#### Task objective:
Among the entries below, find the line with "(set p b) w) ∧", then quote it and each following line up to and including the line with "intros Hl. unfold", and nothing else.

#### Dataset records:
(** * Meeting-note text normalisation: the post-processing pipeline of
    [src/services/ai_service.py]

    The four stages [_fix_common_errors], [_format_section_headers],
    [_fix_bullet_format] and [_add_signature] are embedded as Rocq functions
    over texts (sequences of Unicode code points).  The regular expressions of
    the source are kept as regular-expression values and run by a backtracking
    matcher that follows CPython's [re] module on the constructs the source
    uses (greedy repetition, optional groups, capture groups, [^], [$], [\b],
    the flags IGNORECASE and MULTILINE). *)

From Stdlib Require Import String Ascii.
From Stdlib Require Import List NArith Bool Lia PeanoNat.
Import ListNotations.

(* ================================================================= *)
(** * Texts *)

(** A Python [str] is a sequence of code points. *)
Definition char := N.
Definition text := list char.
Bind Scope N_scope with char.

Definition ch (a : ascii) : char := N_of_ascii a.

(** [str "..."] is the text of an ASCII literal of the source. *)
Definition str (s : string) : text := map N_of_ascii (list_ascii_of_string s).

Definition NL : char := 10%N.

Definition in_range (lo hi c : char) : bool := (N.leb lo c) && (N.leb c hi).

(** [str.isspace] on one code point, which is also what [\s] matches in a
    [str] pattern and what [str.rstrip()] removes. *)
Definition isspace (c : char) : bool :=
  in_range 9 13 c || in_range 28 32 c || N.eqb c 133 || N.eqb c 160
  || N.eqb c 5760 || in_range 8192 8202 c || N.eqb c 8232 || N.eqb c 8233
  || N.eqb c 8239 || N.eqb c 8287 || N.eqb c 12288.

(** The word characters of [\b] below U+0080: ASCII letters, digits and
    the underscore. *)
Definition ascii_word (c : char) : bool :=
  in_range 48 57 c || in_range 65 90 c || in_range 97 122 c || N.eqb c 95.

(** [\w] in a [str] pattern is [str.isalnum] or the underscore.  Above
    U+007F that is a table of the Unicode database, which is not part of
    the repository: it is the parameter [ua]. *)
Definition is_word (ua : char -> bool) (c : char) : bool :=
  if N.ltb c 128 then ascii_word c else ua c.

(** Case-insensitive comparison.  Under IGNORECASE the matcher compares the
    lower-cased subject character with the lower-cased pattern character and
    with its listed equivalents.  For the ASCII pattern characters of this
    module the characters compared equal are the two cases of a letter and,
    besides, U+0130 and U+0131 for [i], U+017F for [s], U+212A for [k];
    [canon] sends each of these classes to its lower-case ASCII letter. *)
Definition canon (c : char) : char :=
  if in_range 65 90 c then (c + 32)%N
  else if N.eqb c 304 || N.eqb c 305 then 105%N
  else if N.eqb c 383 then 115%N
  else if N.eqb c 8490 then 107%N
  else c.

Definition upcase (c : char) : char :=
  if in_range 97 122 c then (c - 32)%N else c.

* * *

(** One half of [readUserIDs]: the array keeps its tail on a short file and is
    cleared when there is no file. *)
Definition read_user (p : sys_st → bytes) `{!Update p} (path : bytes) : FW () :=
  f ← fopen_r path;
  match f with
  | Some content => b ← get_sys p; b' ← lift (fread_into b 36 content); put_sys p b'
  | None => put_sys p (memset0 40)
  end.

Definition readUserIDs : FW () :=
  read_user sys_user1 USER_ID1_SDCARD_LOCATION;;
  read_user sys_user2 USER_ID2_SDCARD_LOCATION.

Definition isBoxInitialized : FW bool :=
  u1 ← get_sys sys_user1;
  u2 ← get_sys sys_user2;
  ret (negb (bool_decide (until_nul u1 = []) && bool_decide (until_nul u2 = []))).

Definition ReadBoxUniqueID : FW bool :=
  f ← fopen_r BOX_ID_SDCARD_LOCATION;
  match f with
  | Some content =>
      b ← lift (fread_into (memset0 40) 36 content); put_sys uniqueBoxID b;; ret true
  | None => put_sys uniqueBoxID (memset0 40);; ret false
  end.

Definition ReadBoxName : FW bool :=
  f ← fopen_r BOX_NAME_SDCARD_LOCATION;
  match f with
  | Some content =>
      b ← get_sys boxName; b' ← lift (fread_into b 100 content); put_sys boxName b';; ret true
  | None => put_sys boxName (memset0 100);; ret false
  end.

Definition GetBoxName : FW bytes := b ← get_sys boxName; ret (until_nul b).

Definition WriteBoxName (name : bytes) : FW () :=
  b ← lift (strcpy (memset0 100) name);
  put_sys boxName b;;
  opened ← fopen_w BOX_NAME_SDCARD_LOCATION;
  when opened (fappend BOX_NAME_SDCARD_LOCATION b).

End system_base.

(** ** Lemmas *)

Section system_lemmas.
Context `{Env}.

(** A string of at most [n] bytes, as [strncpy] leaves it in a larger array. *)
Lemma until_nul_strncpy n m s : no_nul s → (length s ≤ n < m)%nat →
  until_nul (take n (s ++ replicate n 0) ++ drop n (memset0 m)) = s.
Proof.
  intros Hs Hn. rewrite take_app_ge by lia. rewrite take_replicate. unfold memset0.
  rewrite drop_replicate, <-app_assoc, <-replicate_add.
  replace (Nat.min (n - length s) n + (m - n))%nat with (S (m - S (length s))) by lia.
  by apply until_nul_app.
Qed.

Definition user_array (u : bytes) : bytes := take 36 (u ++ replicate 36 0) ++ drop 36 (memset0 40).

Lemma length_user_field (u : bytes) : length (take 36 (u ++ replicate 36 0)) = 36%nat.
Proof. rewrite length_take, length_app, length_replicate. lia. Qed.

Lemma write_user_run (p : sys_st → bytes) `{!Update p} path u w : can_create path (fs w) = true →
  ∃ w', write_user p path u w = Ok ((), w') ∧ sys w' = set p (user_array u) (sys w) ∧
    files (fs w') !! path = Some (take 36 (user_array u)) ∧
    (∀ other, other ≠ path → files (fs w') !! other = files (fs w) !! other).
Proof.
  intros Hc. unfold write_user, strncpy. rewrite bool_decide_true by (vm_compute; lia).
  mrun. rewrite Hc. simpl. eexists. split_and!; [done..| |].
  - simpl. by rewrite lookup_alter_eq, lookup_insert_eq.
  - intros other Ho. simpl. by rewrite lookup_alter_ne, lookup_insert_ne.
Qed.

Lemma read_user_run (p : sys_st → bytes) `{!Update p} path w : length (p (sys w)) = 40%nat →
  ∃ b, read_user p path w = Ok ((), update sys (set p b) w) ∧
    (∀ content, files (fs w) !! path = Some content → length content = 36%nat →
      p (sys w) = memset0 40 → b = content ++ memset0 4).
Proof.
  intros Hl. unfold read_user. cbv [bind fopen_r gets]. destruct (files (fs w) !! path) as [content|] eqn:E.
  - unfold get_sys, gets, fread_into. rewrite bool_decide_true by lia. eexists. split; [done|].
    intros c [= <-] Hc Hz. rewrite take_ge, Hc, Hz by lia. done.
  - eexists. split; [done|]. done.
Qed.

==

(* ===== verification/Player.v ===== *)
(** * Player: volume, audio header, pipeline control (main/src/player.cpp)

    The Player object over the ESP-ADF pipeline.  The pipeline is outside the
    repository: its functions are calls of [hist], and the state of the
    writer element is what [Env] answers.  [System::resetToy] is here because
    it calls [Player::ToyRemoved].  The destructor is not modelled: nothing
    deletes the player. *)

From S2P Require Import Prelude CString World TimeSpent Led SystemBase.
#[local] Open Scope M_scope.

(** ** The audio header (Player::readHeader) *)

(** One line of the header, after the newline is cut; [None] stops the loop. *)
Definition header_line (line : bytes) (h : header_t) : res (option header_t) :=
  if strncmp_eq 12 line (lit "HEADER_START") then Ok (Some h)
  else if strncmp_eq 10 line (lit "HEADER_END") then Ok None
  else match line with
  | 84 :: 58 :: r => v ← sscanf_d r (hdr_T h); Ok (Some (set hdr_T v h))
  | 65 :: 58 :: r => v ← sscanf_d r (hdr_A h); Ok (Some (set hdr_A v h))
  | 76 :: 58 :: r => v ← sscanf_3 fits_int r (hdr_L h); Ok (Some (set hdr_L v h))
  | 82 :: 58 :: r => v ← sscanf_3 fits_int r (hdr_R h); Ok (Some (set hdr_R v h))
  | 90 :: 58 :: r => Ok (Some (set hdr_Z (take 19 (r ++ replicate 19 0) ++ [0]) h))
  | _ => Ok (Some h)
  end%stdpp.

#### Written reply:
  ∃ b, read_user p path w = Ok ((), update sys (set p b) w) ∧
    (∀ content, files (fs w) !! path = Some content → length content = 36%nat →
      p (sys w) = memset0 40 → b = content ++ memset0 4).
Proof.
  intros Hl. unfold read_user. cbv [bind fopen_r gets]. destruct (files (fs w) !! path) as [content|] eqn:E.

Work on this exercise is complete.